Lemma take_while_all (p : ascii -> bool) (s : string) :
  Str.sforall p (Str.take_while p s) = true.
Proof.
  unfold Str.take_while. induction s as [|c s IH]; [reflexivity|]. simpl.
  destruct (p c) eqn:E; [|reflexivity].
  destruct (Str.span p s) as [x y]. simpl in *. by rewrite E, IH.
Qed.

(** What follows the longest prefix does not begin with a character of
    the class. *)
Lemma drop_while_head (p : ascii -> bool) (s : string) :
  match Str.drop_while p s with
  | EmptyString => True
  | String c _ => p c = false
  end.
Proof.
  unfold Str.drop_while. induction s as [|c s IH]; [done|]. simpl.
  destruct (p c) eqn:E; [|exact E].
  by destruct (Str.span p s) as [x y].
Qed.

Lemma startswith_spec (s p : string) :
  Str.startswith s p = true <-> exists r, s = p ++ r.
Proof.
  revert s. induction p as [|a p IH]; intros s.
  - split; [intros _; by exists s|intros _; by destruct s].
  - destruct s as [|b s]; simpl.
    + split; [done|intros [r Hr]; discriminate].
    + destruct (Ascii.eqb_spec a b) as [->|Hab].
      * rewrite IH. split; intros [r Hr]; exists r.
        -- by rewrite string_app_cons, Hr.
        -- rewrite string_app_cons in Hr. by injection Hr.
      * split; [done|]. intros [r Hr]. rewrite string_app_cons in Hr.
        injection Hr as ? ?. congruence.
Qed.

(** It is the longest leading run of letters, or the whole name when the
    name does not begin with a letter. *)
Lemma alpha_prefix_spec (sn : string) :
  (exists rest,
     sn = alpha_prefix sn ++ rest
     /\ alpha_prefix sn <> ""
     /\ Str.sforall Str.is_alpha (alpha_prefix sn) = true
     /\ match rest with EmptyString => True | String c _ => Str.is_alpha c = false end)
  \/ (alpha_prefix sn = sn
      /\ match sn with EmptyString => True | String c _ => Str.is_alpha c = false end).
Proof.
  unfold alpha_prefix, match_alpha.
  destruct (Str.take_while Str.is_alpha sn) as [|c p] eqn:E.
  - right. split; [reflexivity|].
    pose proof (drop_while_head Str.is_alpha sn) as H.
    pose proof (span_app Str.is_alpha sn) as Hs.
    rewrite E, string_app_nil in Hs. by rewrite <- Hs in H.
  - left. exists (Str.drop_while Str.is_alpha sn). repeat split.
    + rewrite <- E. apply span_app.
    + done.
    + rewrite <- E. apply take_while_all.
    + apply drop_while_head.
Qed.

Lemma max_by_first {A : Type} (key : A -> Z) (rest : list A) (best : A) :
  exists l1 l2,
    best :: rest = (l1 ++ max_by key best rest :: l2)%list
    /\ Forall (fun x => key x < key (max_by key best rest)) l1
    /\ Forall (fun x => key x <= key (max_by key best rest)) l2.
Proof.
  revert best. induction rest as [|x rest IH]; intros best.
  - exists [], []. by repeat split.
  - cbn [max_by]. destruct (Z.ltb_spec (key best) (key x)) as [Hlt|Hge].
    + destruct (IH x) as (l1 & l2 & Heq & H1 & H2).
      exists (best :: l1), l2. split; [by rewrite Heq|]. split; [|done].
      constructor; [|done].
      destruct l1 as [|y l1]; injection Heq as Hx Hrest.
      * rewrite <- Hx. lia.
      * subst y. apply Forall_cons in H1 as [? _]. lia.
    + destruct (IH best) as (l1 & l2 & Heq & H1 & H2).
      destruct l1 as [|y l1]; injection Heq as Hb Hrest.
      * exists [], (x :: l2). rewrite <- Hb. split; [by rewrite Hrest|].
        split; [done|]. constructor; [lia|]. by rewrite Hb.
      * subst y. exists (best :: x :: l1), l2.
        split; [simpl; by rewrite <- Hrest|]. split; [|done].
        apply Forall_cons in H1 as [Hy H1].
        repeat constructor; [done|lia|done].
Qed.

(** ** The update of the models: sharing is harmless *)

Section update_models.
Variables recompiled_dir folder : string.

Lemma src_eq_refl (c : model) : src_eq c c.
Proof. by repeat split. Qed.

Lemma src_eq_trans (c1 c2 c3 : model) : src_eq c1 c2 -> src_eq c2 c3 -> src_eq c1 c3.
Proof. unfold src_eq. intuition congruence. Qed.

Lemma assign_src_eq (m c c' : model) :
  src_eq c c' -> assign recompiled_dir folder m c = assign recompiled_dir folder m c'.
Proof. intros (_ & H1 & H2 & H3 & H4). unfold assign. by rewrite H1, H2, H3, H4. Qed.

Lemma assign_self (m : model) : src_eq (assign recompiled_dir folder m m) m.
Proof. by repeat split. Qed.

Lemma assign_type (m c : model) : type (assign recompiled_dir folder m c) = type m.
Proof. reflexivity. Qed.

Lemma assign_not_big (m c : model) :
  not_big (assign recompiled_dir folder m c) = not_big c.
Proof. reflexivity. Qed.

Lemma find_type_ref (store : list model) (refs : list nat) (t : string) :
  find_type store refs t = find_ref store refs t ≫= (store !!.).
Proof.
  induction refs as [|k refs IH]; [reflexivity|]. simpl.
  destruct (store !! k) as [m|] eqn:E; [|exact IH].
  destruct (String.eqb (type m) t); [by rewrite <- E|exact IH].
Qed.

Lemma find_ref_types (store store' : list model) (refs : list nat) (t : string) :
  Forall2 (fun m m' => type m = type m') store store' ->
  find_ref store refs t = find_ref store' refs t.
Proof.
  intros H. induction refs as [|k refs IH]; [reflexivity|]. simpl.
  destruct (store !! k) as [m|] eqn:E.
  - destruct (Forall2_lookup_l _ _ _ _ _ H E) as (m' & -> & ->).
    by rewrite IH.
  - destruct (store' !! k) as [m'|] eqn:E'; [|exact IH].
    destruct (Forall2_lookup_r _ _ _ _ _ H E') as (m & Hm & _). congruence.
Qed.

(** Slots that own their models: the store is not written. *)
Lemma update_slots_own (refs : list nat) (store : list model) (ms : list model) :
  update_slots recompiled_dir folder refs store (List.map Own ms)
  = (store, List.map Own (List.map (replace_in recompiled_dir folder store refs) ms)).
Proof.
  induction ms as [|m ms IH]; [reflexivity|].
  cbn [List.map update_slots]. rewrite (surjective_pairing (update_slot _ _ _ _ _)).
  unfold update_slot at 1 2, replace_in at 1. cbn [deref].
  destruct (find_type store refs (type m)) as [c|]; cbn [fst snd]; by rewrite IH.
Qed.

Lemma filtered_refs_bounds (l : list model) (k x : nat) :
  x ∈ filtered_refs k l -> (k <= x < k + length l)%nat.
Proof.
  revert k. induction l as [|m l IH]; intros k; simpl; [by intros ?%elem_of_nil|].
  destruct (not_big m).
  - intros [->|H%IH]%elem_of_cons; lia.
  - intros H%IH. lia.
Qed.

Lemma filtered_refs_NoDup (l : list model) (k : nat) : NoDup (filtered_refs k l).
Proof.
  revert k. induction l as [|m l IH]; intros k; simpl; [constructor|].
  destruct (not_big m); [|apply IH].
  constructor; [|apply IH]. intros H%filtered_refs_bounds. lia.
Qed.

Lemma filtered_refs_lookup (pre l : list model) :
  omap (fun k => (pre ++ l)%list !! k) (filtered_refs (length pre) l)
  = List.filter not_big l.
Proof.
  revert pre. induction l as [|m l IH]; intros pre; [reflexivity|]. simpl.
  assert (Hcons : (pre ++ m :: l)%list = ((pre ++ [m]) ++ l)%list) by by rewrite <- app_assoc.
  assert (Hlen : S (length pre) = length (pre ++ [m])%list) by (rewrite length_app; simpl; lia).
  destruct (not_big m).
  - simpl. rewrite list_lookup_middle by done. f_equal.
    rewrite Hcons, Hlen. apply IH.
  - rewrite Hcons, Hlen. apply IH.
Qed.

Lemma find_type_filtered (pre l : list model) (t : string) :
  find_type (pre ++ l)%list (filtered_refs (length pre) l) t
  = List.find (fun c => String.eqb (type c) t) (List.filter not_big l).
Proof.
  revert pre. induction l as [|m l IH]; intros pre; [reflexivity|]. simpl.
  assert (Hcons : (pre ++ m :: l)%list = ((pre ++ [m]) ++ l)%list) by by rewrite <- app_assoc.
  assert (Hlen : S (length pre) = length (pre ++ [m])%list) by (rewrite length_app; simpl; lia).
  destruct (not_big m).
  - simpl. rewrite list_lookup_middle by done.
    destruct (String.eqb (type m) t); [reflexivity|].
    rewrite Hcons, Hlen. apply IH.
  - rewrite Hcons, Hlen. apply IH.
Qed.

Lemma replace_in_filtered (store : list model) (m : model) :
  replace_in recompiled_dir folder store (filtered_refs 0 store) m
  = replace_model recompiled_dir folder (List.filter not_big store) m.
Proof.
  unfold replace_in, replace_model.
  by rewrite (find_type_filtered [] store).
Qed.

Lemma find_ref_Some (store : list model) (refs : list nat) (t : string) (j : nat) :
  find_ref store refs t = Some j ->
  exists m, store !! j = Some m /\ type m = t.
Proof.
  induction refs as [|k refs IH]; [done|]. simpl.
  destruct (store !! k) as [m|] eqn:E; [|exact IH].
  destruct (String.eqb_spec (type m) t) as [Ht|_]; [|exact IH].
  intros [= <-]. by exists m.
Qed.

Lemma find_type_insert (store : list model) (refs : list nat) (k : nat)
    (m m' : model) (t : string) :
  store !! k = Some m -> type m' = type m ->
  find_type (<[k := m']> store) refs t
  = match find_ref store refs t with
    | Some j => if decide (j = k) then Some m' else store !! j
    | None => None
    end.
Proof.
  intros Hk Ht. rewrite find_type_ref.
  rewrite (find_ref_types _ store).
  - destruct (find_ref store refs t) as [j|]; [|reflexivity]. simpl.
    destruct (decide (j = k)) as [->|Hne].
    + apply list_lookup_insert_eq. by eapply lookup_lt_Some.
    + by apply list_lookup_insert_ne.
  - rewrite <- (list_insert_id store k m) at 2 by done.
    apply Forall2_insert; [|done]. by apply Forall_Forall2_diag, Forall_forall.
Qed.

(** Slots that are the candidates themselves: each object is written
    once, from a candidate whose file names and checksums are still
    those of the start. *)
Lemma update_slots_shared (refs : list nat) (store0 : list model) (rest : list nat) :
  forall store : list model,
  NoDup rest ->
  Forall2 (fun m m0 => type m = type m0) store store0 ->
  (forall t, option_Forall2 src_eq (find_type store refs t) (find_type store0 refs t)) ->
  (forall k, k ∈ rest -> store !! k = store0 !! k) ->
  exists store',
    update_slots recompiled_dir folder refs store (List.map Shared rest)
    = (store', List.map Shared rest)
    /\ (forall k, k ∈ rest -> store' !! k = replace_in recompiled_dir folder store0 refs <$> store0 !! k)
    /\ (forall k, k ∉ rest -> store' !! k = store !! k).
Proof.
  induction rest as [|k rest IH]; intros store Hnd Hty Hfind Hsame.
  - exists store. split; [reflexivity|]. split; [by intros k ?%elem_of_nil|done].
  - apply NoDup_cons in Hnd as [Hk Hnd].
    cbn [List.map update_slots]. unfold update_slot. cbn [deref].
    assert (Hstay :
      (forall m, store0 !! k = Some m -> replace_in recompiled_dir folder store0 refs m = m) ->
      exists store',
        (let '(store2, rest') :=
           update_slots recompiled_dir folder refs store (List.map Shared rest) in
         (store2, Shared k :: rest')) = (store', Shared k :: List.map Shared rest)
        /\ (forall k0, k0 ∈ k :: rest -> store' !! k0 = replace_in recompiled_dir folder store0 refs <$> store0 !! k0)
        /\ (forall k0, k0 ∉ k :: rest -> store' !! k0 = store !! k0)).
    { intros Hrep.
      destruct (IH store Hnd Hty Hfind) as (store' & -> & Hin & Hout).
      { intros k0 Hk0. apply Hsame. by right. }
      exists store'. split; [reflexivity|]. split.
      - intros k0 [->|Hk0]%elem_of_cons; [|by apply Hin].
        rewrite (Hout _ Hk), (Hsame k) by by left.
        destruct (store0 !! k) as [m|] eqn:E; [|reflexivity]. simpl.
        by rewrite Hrep.
      - intros k0 Hk0. apply Hout. intros ?. apply Hk0. by right. }
    destruct (store !! k) as [m|] eqn:Em.
    2:{ apply Hstay. intros m Hm. rewrite <- (Hsame k) in Hm; [congruence|by left]. }
    assert (Hm0 : store0 !! k = Some m).
    { rewrite <- Em. symmetry. apply Hsame. by left. }
    pose proof (Hfind (type m)) as Hc.
    destruct (find_type store refs (type m)) as [c|] eqn:Ec.
    2:{ apply Hstay. intros m' Hm'. assert (m' = m) as -> by congruence.
        unfold replace_in. by inversion Hc. }
    inversion Hc as [c' c0 Hcc0 Heq1 Hc0|]; subst c'.
    destruct (IH (<[k := assign recompiled_dir folder m c]> store) Hnd)
      as (store' & -> & Hin & Hout).
    + rewrite <- (list_insert_id store0 k m) by done.
      by apply Forall2_insert.
    + intros t. rewrite (find_type_insert _ _ _ m) by done.
      pose proof (Hfind t) as Ht. rewrite find_type_ref in Ht.
      destruct (find_ref store refs t) as [j|] eqn:Ej; [|exact Ht].
      destruct (decide (j = k)) as [->|Hne]; [|exact Ht].
      destruct (find_ref_Some _ _ _ _ Ej) as (m' & Hm' & <-).
      assert (m' = m) as -> by congruence.
      assert (c = m) as ->.
      { rewrite find_type_ref, Ej in Ec. simpl in Ec. congruence. }
      simpl in Ht. rewrite Em in Ht.
      inversion Ht as [? c1 Hmc1 Heq2 Hc1|]; subst.
      constructor. eapply src_eq_trans; [apply assign_self|exact Hmc1].
    + intros k0 Hk0. rewrite list_lookup_insert_ne; [apply Hsame; by right|].
      intros ->. done.
    + exists store'. split; [reflexivity|]. split.
      * intros k0 [->|Hk0]%elem_of_cons; [|by apply Hin].
        rewrite (Hout _ Hk), list_lookup_insert_eq by by eapply lookup_lt_Some.
        rewrite Hm0. simpl. unfold replace_in. rewrite <- Hc0.
        f_equal. by apply assign_src_eq.
      * intros k0 Hk0. rewrite Hout by (intros ?; apply Hk0; by right).
        apply list_lookup_insert_ne. intros ->. apply Hk0. by left.
Qed.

• • • •

> _Exercise goal_:
Could you output the lines above, exactly as written, from the one containing "(find_type_insert _ _ _ m) by done." through the last, with both ends included and no others?

> _Answer to this task_:
    + intros t. rewrite (find_type_insert _ _ _ m) by done.
      pose proof (Hfind t) as Ht. rewrite find_type_ref in Ht.
      destruct (find_ref store refs t) as [j|] eqn:Ej; [|exact Ht].
      destruct (decide (j = k)) as [->|Hne]; [|exact Ht].
      destruct (find_ref_Some _ _ _ _ Ej) as (m' & Hm' & <-).
      assert (m' = m) as -> by congruence.
      assert (c = m) as ->.
      { rewrite find_type_ref, Ej in Ec. simpl in Ec. congruence. }
      simpl in Ht. rewrite Em in Ht.
      inversion Ht as [? c1 Hmc1 Heq2 Hc1|]; subst.
      constructor. eapply src_eq_trans; [apply assign_self|exact Hmc1].
    + intros k0 Hk0. rewrite list_lookup_insert_ne; [apply Hsame; by right|].
      intros ->. done.
    + exists store'. split; [reflexivity|]. split.
      * intros k0 [->|Hk0]%elem_of_cons; [|by apply Hin].
        rewrite (Hout _ Hk), list_lookup_insert_eq by by eapply lookup_lt_Some.
        rewrite Hm0. simpl. unfold replace_in. rewrite <- Hc0.
        f_equal. by apply assign_src_eq.
      * intros k0 Hk0. rewrite Hout by (intros ?; apply Hk0; by right).
        apply list_lookup_insert_ne. intros ->. apply Hk0. by left.
Qed.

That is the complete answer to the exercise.